[Description of the task]:
Take from the material every line that contains the word "unfold".

Supplied information below:

(** X17: whatever state the engine is in, what [saveState] writes of it is
    a record that passes validation, provided the constructor and every
    call of [updateDurations] were given durations within the bounds: at
    any later time [restoreState] returns a state from it, not [null], and
    [getStatistics] returns the counters saved with it. *)
Theorem saved_engine_state_is_valid
    (now later : Z) (s d : JsNum) (ops : list Op)
    (sessionCount totalWorkTime : JsNum) (st : Store) :
  durationsInBounds s d = true ->
  forallb opInBounds ops = true ->
  (exists c : TimerContext,
     fst (restoreState Date_parse later
            (saveState now (context (run ops (newTimerManager s d)))
               sessionCount totalWorkTime st)) = Some c)
  /\ getStatistics Date_parse
       (saveState now (context (run ops (newTimerManager s d)))
          sessionCount totalWorkTime st)
     = (JNumber sessionCount, JNumber totalWorkTime).
Proof.
  intros Hb Hops.
  destruct (durationsInBounds_Num _ _ Hb) as (a & b & -> & -> & Ha & Hbb).
  assert (Hnn : forallb opNonNegative ops = true).
  { rewrite forallb_forall in *. intros o Hin.
    apply opInBounds_nonNegative. now apply Hops. }
  pose proof (run_countsDown ops _ (new_countsDown a b ltac:(lia) ltac:(lia)) Hnn)
    as (r & sd & rd & Hr & Hsd & Hrd & Hr0 & _).
  pose proof (run_contextInBounds ops (newTimerManager (Num a) (Num b)) Hb Hops)
    as Hin.
  unfold contextInBounds in Hin. rewrite Hsd, Hrd in Hin.
  destruct (context (run ops (newTimerManager (Num a) (Num b))))
    as [phase remj sdj rdj p sst].
  cbn [remainingTime sessionDuration restDuration] in Hr, Hsd, Hrd. subst.
  assert (Hv : isValidPersistedState Date_parse
            (JObject
               [("currentState", JString (tag phase));
                ("remainingTime", JNumber (Num r));
                ("sessionStartTime", dateValue sst);
                ("lastActiveTime", JDate (Num now));
                ("sessionCount", JNumber sessionCount);
                ("totalWorkTime", JNumber totalWorkTime);
                ("sessionDuration", JNumber (Num sd));
                ("restDuration", JNumber (Num rd))]) = true).
  { rewrite saveState_valid, Hin.
    apply andb_true_intro. split; [apply Z.leb_le; lia | reflexivity]. }
  unfold saveState.
  cbn [currentState remainingTime sessionDuration restDuration sessionStartTime].
  split.
  - now apply restoreState_valid_some.
  - unfold getStatistics. rewrite Hv. reflexivity.
Qed.

End HostedPersistence.

(** A session started, shortened while it runs, and paused; saved at time
    5000 and read at time 9000. *)
Lemma saved_engine_state_is_valid_witness :
  (exists c : TimerContext,
     fst (restoreState parseNothing 9000
            (saveState 5000
               (context (run [OpStartSession 0; OpInterval;
                              OpUpdateDurations (Num 10) (Num 2); OpPause 4000]
                             (newTimerManager (Num 25) (Num 5))))
               (Num 1) (Num 1500) None)) = Some c)
  /\ getStatistics parseNothing
       (saveState 5000
          (context (run [OpStartSession 0; OpInterval;
                         OpUpdateDurations (Num 10) (Num 2); OpPause 4000]
                        (newTimerManager (Num 25) (Num 5))))
          (Num 1) (Num 1500) None)
     = (JNumber (Num 1), JNumber (Num 1500)).
Proof.
  apply (saved_engine_state_is_valid parseNothing 5000 9000 (Num 25) (Num 5)
           [OpStartSession 0; OpInterval; OpUpdateDurations (Num 10) (Num 2);
            OpPause 4000]
           (Num 1) (Num 1500) None); reflexivity.
Defined.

End of Supplied information.

[Answer to this problem]:
  unfold contextInBounds in Hin. rewrite Hsd, Hrd in Hin.
  unfold saveState.
  - unfold getStatistics. rewrite Hv. reflexivity.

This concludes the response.